(Dataset entries)
(* ===== verification/Presentation.v ===== *)
(** * What a window shows of its program (system/windowd/windowd_presentation.c)

    The title, the icon, the accent and the style of a window: from the path of
    the program until the window publishes its own, in memory that another
    process writes ([struct savanxp_wm_presentation]).

    Buffers are kept whole, with the bytes after a string's terminator, because
    [windowd_presentation_adopt] compares them. *)

From S2P Require Import Prelude Rect Region Painter Scene Consent.
From Stdlib Require String.
Import String.StringSyntax.

Definition WINDOWD_PRESENTATION_LABEL_CAPACITY : Z := 32.
Definition WINDOWD_PRESENTATION_ICON_EXTENT : Z := 16.
Definition WINDOWD_PRESENTATION_ICON_PIXELS : Z := WINDOWD_PRESENTATION_ICON_EXTENT * WINDOWD_PRESENTATION_ICON_EXTENT.
Definition SAVANXP_WM_PRESENTATION_TITLE_CAPACITY : Z := 32.
Definition SAVANXP_WM_PRESENTATION_HAS_ACCENT : Z := 1.
Definition DESKTOP_ICON_DESKTOP : Z := 0.
Definition WINDOWD_DEFAULT_ACCENT : Z := Z.lor (Z.lor (Z.shiftl 59 16) (Z.shiftl 95 8)) 156.

Record windowd_presentation := mk_presentation {
  pr_label : list Z; pr_accent : Z; pr_accent_declared : Z; pr_window_flags : Z; pr_icon_extent : Z;
  pr_fallback_icon_id : Z; pr_icon_pixels : list Z }.

#[export] Instance windowd_presentation_eq_dec : EqDecision windowd_presentation.
Proof. solve_decision. Defined.

(** What the window publishes; the sequence of its seqlock is read apart. *)
Record savanxp_wm_presentation := mk_published {
  pu_flags : Z; pu_accent : Z; pu_window_style : Z; pu_icon_extent : Z; pu_title : list Z; pu_icon_pixels : list Z }.

(** A zeroed presentation. *)
Definition presentation0 : windowd_presentation :=
  mk_presentation (replicate (Z.to_nat WINDOWD_PRESENTATION_LABEL_CAPACITY) 0) 0 0 0 0 0
    (replicate (Z.to_nat WINDOWD_PRESENTATION_ICON_PIXELS) 0).

(** A string and its terminator, written at the start of a buffer. *)
Definition write_string (buffer text : list Z) : list Z := text ++ 0 :: drop (S (length text)) buffer.

(** What is copied of [source]: up to its terminator, [source_capacity] bytes
    and one less than the room. *)
Definition copy_label (destination : list Z) (source : list Z) (source_capacity : Z) : list Z :=
  write_string destination
    (take (Z.to_nat (Z.min source_capacity (zlen destination - 1))) (c_string source)).

(** The characters after the last slash. *)
Fixpoint base_name (name path : list Z) : list Z :=
  match path with
  | [] => name
  | c :: path => base_name (if c =? 0x2f then path else name) path
  end.

Definition windowd_presentation_default (path : list Z) : windowd_presentation :=
  let name := base_name path path in
  let length := zlen name in
  let length := if (length >? 4) && bool_decide (drop (Z.to_nat (length - 4)) name = literal ".sxe") then length - 4 else length in
  mk_presentation (copy_label (pr_label presentation0) name length) WINDOWD_DEFAULT_ACCENT 0 0 0 DESKTOP_ICON_DESKTOP
    (pr_icon_pixels presentation0).

(** The presentation, and whether a byte of it changed. *)
Definition windowd_presentation_adopt (p : windowd_presentation) (published : savanxp_wm_presentation) : windowd_presentation * bool :=
  let label := if negb (at_ 0 (pu_title published) 0 =? 0)
               then copy_label (pr_label p) (pu_title published) SAVANXP_WM_PRESENTATION_TITLE_CAPACITY else pr_label p in
  let declares := has_flag (pu_flags published) SAVANXP_WM_PRESENTATION_HAS_ACCENT in
  let accent := if declares then Z.land (pu_accent published) 0x00ffffff else pr_accent p in
  let accent_declared := if declares then 1 else pr_accent_declared p in
  let drawable := pu_icon_extent published =? WINDOWD_PRESENTATION_ICON_EXTENT in
  let p' := mk_presentation label accent accent_declared (pu_window_style published)
              (if drawable then WINDOWD_PRESENTATION_ICON_EXTENT else pr_icon_extent p) (pr_fallback_icon_id p)
              (if drawable then pu_icon_pixels published else pr_icon_pixels p) in
  (p', negb (bool_decide (p' = p))).

Definition windowd_presentation_label (p : windowd_presentation) (path : list Z) : list Z :=
  if negb (at_ 0 (pr_label p) 0 =? 0) then c_string (pr_label p)
  else if negb (at_ 0 path 0 =? 0) then path else literal "App".

Definition windowd_presentation_accent (p : windowd_presentation) : Z := pr_accent p.
Definition windowd_presentation_has_accent (p : windowd_presentation) : bool := negb (pr_accent_declared p =? 0).

(** The icon to draw: the window's own pixels, or one of the baked set. *)
Inductive icon := OwnIcon (extent : Z) (pixels : list Z) | BakedIcon (id : Z).

Definition windowd_presentation_icon (p : windowd_presentation) : icon :=
  if negb (pr_icon_extent p =? 0) then OwnIcon (pr_icon_extent p) (pr_icon_pixels p) else BakedIcon (pr_fallback_icon_id p).

(** ** Well-formedness and what is shown *)

Record presentation_ok (p : windowd_presentation) : Prop := {
  po_label : zlen (pr_label p) = WINDOWD_PRESENTATION_LABEL_CAPACITY;
  po_terminated : terminated (pr_label p) = true;
  po_accent : 0 <= pr_accent p < 2 ^ 24;
  po_declared : pr_accent_declared p = 0 \/ pr_accent_declared p = 1;
  po_extent : pr_icon_extent p = 0 \/ pr_icon_extent p = WINDOWD_PRESENTATION_ICON_EXTENT;
  po_pixels : zlen (pr_icon_pixels p) = WINDOWD_PRESENTATION_ICON_PIXELS }.

(** The arrays of the header have their sizes; what is in them is the client's. *)
Definition published_ok (u : savanxp_wm_presentation) : Prop :=
  zlen (pu_title u) = SAVANXP_WM_PRESENTATION_TITLE_CAPACITY /\ zlen (pu_icon_pixels u) = WINDOWD_PRESENTATION_ICON_PIXELS.

Definition shown (p : windowd_presentation) : list Z * Z * bool * Z * icon :=
  (c_string (pr_label p), windowd_presentation_accent p, windowd_presentation_has_accent p, pr_window_flags p,
   windowd_presentation_icon p).

Lemma c_string_nonzero l : Forall (fun c => c <> 0) (c_string l).
Proof. induction l as [|c l IH]; cbn; [constructor|]. case_if; [constructor|]. constructor; [lia|done]. Qed.

Lemma terminated_split l : terminated l = true -> l = c_string l ++ 0 :: drop (S (length (c_string l))) l.
Proof.
  induction l as [|c l IH]; [done|]. cbn [terminated existsb c_string]. destruct (c =? 0) eqn:E.
  - intros _. apply Z.eqb_eq in E. by subst.
  - replace (0 =? c) with false by lia. cbn [orb]. intros H. cbn [app length drop]. f_equal. exact (IH H).
Qed.

Lemma write_string_same b : terminated b = true -> write_string b (c_string b) = b.
Proof. intros H. unfold write_string. by rewrite <- terminated_split. Qed.

Lemma c_string_write b t : Forall (fun c => c <> 0) t -> c_string (write_string b t) = t.
Proof. apply c_string_app. Qed.

Lemma terminated_write b t : terminated (write_string b t) = true.
Proof. unfold terminated, write_string. rewrite existsb_app. cbn. apply orb_true_r. Qed.

Lemma zlen_write b t : zlen t < zlen b -> zlen (write_string b t) = zlen b.
Proof. unfold zlen, write_string. intros H. rewrite length_app. cbn [length]. rewrite length_drop. lia. Qed.

Lemma nonzero_take n t : Forall (fun c : Z => c <> 0) t -> Forall (fun c => c <> 0) (take n t).
Proof. apply Forall_take. Qed.

Lemma c_string_copy_label b source capacity :
  c_string (copy_label b source capacity) = take (Z.to_nat (Z.min capacity (zlen b - 1))) (c_string source).
Proof. apply c_string_write, nonzero_take, c_string_nonzero. Qed.

Lemma zlen_copy_label b source capacity : 0 < zlen b -> zlen (copy_label b source capacity) = zlen b.
Proof. intros H. apply zlen_write. unfold zlen. rewrite length_take. unfold zlen in *. lia. Qed.

(** Writing what a buffer already holds changes nothing. *)
Lemma copy_label_same b source capacity :
  terminated b = true -> c_string (copy_label b source capacity) = c_string b -> copy_label b source capacity = b.
Proof.
  intros H E. rewrite c_string_copy_label in E. unfold copy_label. rewrite E. by apply write_string_same.
Qed.

Lemma accent_range a : 0 <= Z.land a 0x00ffffff < 2 ^ 24.
Proof. change 0x00ffffff with (Z.ones 24). rewrite Z.land_ones by lia. apply Z.mod_pos_bound. lia. Qed.

Lemma default_ok path : presentation_ok (windowd_presentation_default path).
Proof.
  split; cbn [windowd_presentation_default pr_label pr_accent pr_accent_declared pr_icon_extent pr_icon_pixels].
  - by rewrite zlen_copy_label.
  - apply terminated_write.
  - done.
  - by left.
  - by left.
  - done.
Qed.

Lemma adopt_ok p u : presentation_ok p -> published_ok u -> presentation_ok (fst (windowd_presentation_adopt p u)).
Proof.
  intros [Hl Ht Ha Hd He Hp] [Hu Hx].
  split; cbn [fst windowd_presentation_adopt pr_label pr_accent pr_accent_declared pr_icon_extent pr_icon_pixels].
  - case_if; [|done]. rewrite zlen_copy_label by (rewrite Hl; done). done.
  - case_if; [apply terminated_write|done].
  - case_if; [apply accent_range|done].
  - case_if; [by right|done].
  - case_if; [by right|done].
  - by case_if.
Qed.

(** Adopting what is shown already changes no byte. *)
Lemma adopt_same p u : presentation_ok p ->
  shown (fst (windowd_presentation_adopt p u)) = shown p -> fst (windowd_presentation_adopt p u) = p.
Proof.
  intros [Hl Ht Ha Hd He Hp]. destruct p as [label accent declared flags extent fallback pixels].
  unfold shown, windowd_presentation_icon, windowd_presentation_has_accent, windowd_presentation_accent.
  cbn [fst windowd_presentation_adopt pr_label pr_accent pr_accent_declared pr_window_flags pr_icon_extent pr_fallback_icon_id pr_icon_pixels] in *.
  intros E. injection E as E1 E2 E3 E4 E5. f_equal; [|exact E2| |exact E4| |].
  - case_if; [|done]. by apply copy_label_same.
  - case_if; [|done]. destruct Hd as [->| ->]; done.
  - destruct (_ =? WINDOWD_PRESENTATION_ICON_EXTENT); [|done]. destruct He as [->| ->]; done.
  - destruct (_ =? WINDOWD_PRESENTATION_ICON_EXTENT); [|done]. destruct He as [->| ->]; [done|]. by injection E5.
Qed.

(** What is shown of a published title: its first 31 characters, when it has any. *)
Lemma adopt_title p u : presentation_ok p ->
  c_string (pr_label (fst (windowd_presentation_adopt p u))) =
  if at_ 0 (pu_title u) 0 =? 0 then c_string (pr_label p) else take 31 (c_string (pu_title u)).
Proof.
  intros [Hl _ _ _ _ _]. cbn [fst windowd_presentation_adopt pr_label]. destruct (_ =? 0); cbn [negb]; [done|].
  rewrite c_string_copy_label, Hl. done.
Qed.

(** Adopting is idempotent. *)
Lemma adopt_again p u : presentation_ok p -> published_ok u ->
  fst (windowd_presentation_adopt (fst (windowd_presentation_adopt p u)) u) = fst (windowd_presentation_adopt p u).
Proof.
  intros Hp Hu. apply adopt_same; [by apply adopt_ok|]. pose proof (adopt_ok p u Hp Hu) as Hp'. unfold shown.
  rewrite (adopt_title _ u Hp'), (adopt_title p u Hp).
  unfold windowd_presentation_icon, windowd_presentation_has_accent, windowd_presentation_accent.
  cbn [fst windowd_presentation_adopt pr_label pr_accent pr_accent_declared pr_window_flags pr_icon_extent pr_fallback_icon_id pr_icon_pixels].
  f_equal; [|by repeat case_if]. f_equal. f_equal; [|by repeat case_if]. f_equal; [|by repeat case_if].
  by destruct (_ =? 0).
Qed.

(** C27. Whatever bytes a window publishes, what windowd keeps of them is well
    formed: a terminated title of at most 31 characters, a 24-bit accent, an icon
    of the size of the frame's slot or none.  The title shown is the published
    one, cut; windowd is told of a change exactly when something shown changed,
    and adopting the same again is no change. *)
Theorem adopt_exact (p : windowd_presentation) (u : savanxp_wm_presentation) (Hp : presentation_ok p) (Hu : published_ok u) :
  let '(p', changed) := windowd_presentation_adopt p u in
  presentation_ok p' /\
  c_string (pr_label p') = (if at_ 0 (pu_title u) 0 =? 0 then c_string (pr_label p) else take 31 (c_string (pu_title u))) /\
  (changed = true <-> shown p' <> shown p) /\
  windowd_presentation_adopt p' u = (p', false).
Proof.
  pose proof (adopt_ok p u Hp Hu) as Hok. pose proof (adopt_title p u Hp) as Ht. pose proof (adopt_same p u Hp) as Hs.
  pose proof (adopt_again p u Hp Hu) as Ha.
  assert (Hc : forall q, snd (windowd_presentation_adopt q u) = negb (bool_decide (fst (windowd_presentation_adopt q u) = q))) by done.
  destruct (windowd_presentation_adopt p u) as [p' changed] eqn:E. cbn [fst] in *.
  pose proof (Hc p) as Hcp. pose proof (Hc p') as Hcp'. rewrite E in Hcp. cbn [fst snd] in Hcp. rewrite Ha in Hcp'.
  split; [done|]. split; [done|]. split.
  - subst changed. rewrite negb_true_iff, bool_decide_eq_false. split; [|congruence]. intros Hn He. by apply Hn, Hs.
  - destruct (windowd_presentation_adopt p' u) as [q b]. cbn [fst snd] in *. subst. by rewrite bool_decide_eq_true_2.
Qed.

(** A published title longer than the room, without a terminator. *)
Definition long_title : savanxp_wm_presentation :=
  mk_published SAVANXP_WM_PRESENTATION_HAS_ACCENT 0xff123456 1 4096 (replicate 32 0x61) (replicate 256 7).

Lemma adopt_exact_witness :
  let p := windowd_presentation_default (literal "/disk/bin/notepad.sxe") in
  c_string (pr_label p) = literal "notepad" /\
  let '(p', changed) := windowd_presentation_adopt p long_title in
  presentation_ok p' /\ c_string (pr_label p') = take 31 (replicate 32 0x61) /\ (changed = true <-> shown p' <> shown p) /\
  windowd_presentation_adopt p' long_title = (p', false).
Proof.
  split; [vm_compute; reflexivity|].
  exact (adopt_exact (windowd_presentation_default (literal "/disk/bin/notepad.sxe")) long_title (default_ok _)
           (conj eq_refl eq_refl)).
Defined.

(** The name of a program: what follows the last slash, without [.sxe]. *)
Lemma base_name_app dir name other : Forall (fun c => c <> 0x2f) name -> base_name other (dir ++ 0x2f :: name) = name.
Proof.
  intros Hn. assert (Hno : forall other, base_name other name = other).
  { induction Hn as [|c l Hc _ IH]; intros o; [done|]. cbn. replace (c =? 0x2f) with false by lia. apply IH. }
  revert other. induction dir as [|c dir IH]; intros other; cbn [app base_name]; [|apply IH]. cbn. apply Hno.
Qed.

(ACTIVITY) A single number is expected: how many lines in the entries contain "than".

(TASK ANSWER) 2